I first read John Updike in high school, when I was just learning the American literary landscape. I already knew about Hemingway and Faulkner and Fitzgerald from my English classes. Most literate households in my suburban Chicago town possessed at least one Saul Bellow novel. Somehow a paperback copy of Rabbit Is Rich ended up in my hands, and a whole new district in the literary landscape opened up for me, one that was much closer to home, even closer than Bellow.
Bellow was an urban writer, like many other names I was just coming to know. Hemingway was from nearby Oak Park, where I had relatives, but he wrote about very distant landscapes. Ditto Fitzgerald, and Faulkner more so. Later, in college, I would pick up Gabriel Garcia Marquez, who introduced me to an entire hemisphere, but one that seemed scarcely of this planet.
But Rabbit Angstrom drove a Toyota and read Consumer Reports, like many of the adults I knew. (My parents were Ford and Time people.) He worried about the state of the world, but from the perspective of a guy having a beer after mowing the lawn. Some of Rabbit’s worries were Updike’s attempts to capture the zeitgeist. Others were prescient. Rabbit says early in the novel, “’I figure oil’s going to run out about the same time I do, the year two thousand. Seems funny to say it, but I’m glad I lived when I did. These kids coming up, they’ll be living on table scraps. We had the meal.’”
As I made my way through Updike’s novels and short stories, I encountered again and again places as drab and commonplace as those I inhabited, yet rendered with a voice both lyrical and knowing. Updike created worlds that were perfectly ordinary and charged with meaning, and, in fleeting moments, with beauty. His was an exquisite sensibility at home in the mundane, a position that struck me, in my early adulthood, with existential force. He demonstrated you could gaze upon your suburban cul-de-sac with the eyes of Henry James. No one else I’ve ever read could yoke together erudition and domesticity like Updike. His form of sophistication was much more accessible than Bellow’s, more contemporary and broader-minded than Hemingway’s. Updike’s was the first adult view of the world I encountered that I could make my own.
To be sure, there were ponderous aspects to Updike’s fiction as well. In contrast to Dickens’s characters, who were great engines of purposefulness, Updike’s characters tended to meander, as equally likely to end up in a gas station as in church. Compared to the grand adulteries in Tolstoy and Flaubert, Updike’s adulteries were the distracted gropings of suburbanites with too little to do. For all his felicities with the American sentence, he never created a character remotely like Emma Bovary. And, like any prolific writer, from time to time Updike threw one to the backstop. (See Terrorist and its predecessor in strained topicality, The Coup.)

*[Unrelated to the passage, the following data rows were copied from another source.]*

(* ===== verification/Worker.v ===== *)
(** * The workers of the client

    [rust-client/worker.rs]: how the groups of workers share TURN credentials ([CredentialCache], [run_groups]),
    what a worker does after its session ends ([worker_loop]) and how long it waits, the pacing of starts and of
    log lines, and the list of call hashes. *)

From Stdlib Require Import Sorted.
From S2P Require Import Prelude Text Panel.

Definition WORKERS_PER_GROUP : Z := 9.
Definition GROUPS_PER_CREDENTIAL : Z := 2.
Definition WORKERS_PER_CREDENTIAL : Z := WORKERS_PER_GROUP * GROUPS_PER_CREDENTIAL.
Definition CREDENTIAL_POST_DELAY : Z := 100.
Definition RECOVERY_LOG_INTERVAL_MS : Z := 10000.

(** ** Pacing *)

(** [RecoveryLogGate::observe], one caller at a time. *)
Record RecoveryLogGate := mkGate { rl_pending : Z; rl_next_report_ms : Z }.
Definition RecoveryLogGate_new : RecoveryLogGate := mkGate 0 0.
Definition observe (g : RecoveryLogGate) (now_ms : Z) : option Z * RecoveryLogGate :=
  let pending := u64_of (rl_pending g + 1) in
  let deadline := rl_next_report_ms g in
  if negb (deadline =? 0) && (now_ms <? deadline) then (None, mkGate pending deadline)
  else (Some pending, mkGate 0 (Z.max (sat_add now_ms RECOVERY_LOG_INTERVAL_MS) 1)).

(** [WorkerStartPacer::wait]: the lock is held until the start; [now] is when it is taken, [cancelled] whether the
    start is called off. *)
Definition pacer_wait (interval next now : Z) (cancelled : bool) : option Z * Z :=
  let scheduled := Z.max next now in
  if cancelled then (None, next) else (Some scheduled, scheduled + interval).
(** The starts of workers that take the lock in turn. *)
Fixpoint starts (interval next : Z) (l : list (Z * bool)) : list Z :=
  match l with
  | [] => []
  | (now, cancelled) :: l =>
      let '(start, next) := pacer_wait interval next now cancelled in
      match start with Some at_ => at_ :: starts interval next l | None => starts interval next l end
  end.

(** [ConfigFlightGuard::acquire] and its drop, on the shared flags [sent] and [in_flight]. *)
Definition flight_acquire (sent in_flight : bool) : bool * bool := if negb sent && negb in_flight then (true, true) else (false, in_flight).
Definition flight_drop (acquired in_flight : bool) : bool := if acquired then false else in_flight.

Of all American writers, Updike’s biography was the most analogous to my own—or, more accurately, analogous to the one I wanted to have. My urban sojourn was a lot longer than his, but now I find myself living in an Updikean house: a modernist-style split-level built in 1955 (the year after Updike’s graduation from college) in an affluent suburb abutting a large body of water—a Tarbox of my own. There’s even an enigmatic object left over from house’s original owners that Updike would have appreciated. In the laundry room there’s a metal cabinet labeled in hand-painted red, Buddy’s Boudouir (sic). The cabinet hangs beside the door to the family room, which, when we purchased the house a year ago, was still furnished in a manner immediately recognizable to the characters in Couples. The cabinet was empty when we found it, but I suspect that it contained Buddy’s porn, which he whipped out when the right company came over, as Piet Hanema might have done. Maybe the cabinet even contained a Krugerrand or two, which Rabbit used to shore up his wealth and as a sex aid.
With Updikean irony, we now use Buddy’s Boudouir to store laundry detergent and other cleaning supplies. It occurred to me that I should keep my collection of Updike books there instead. But no. His books will remain upstairs in my main bookcases, along with Raymond Williams and Walter Benjamin and Samuel Beckett and Don DeLillo and all the other people I’ve met since I opened up Rabbit Is Rich.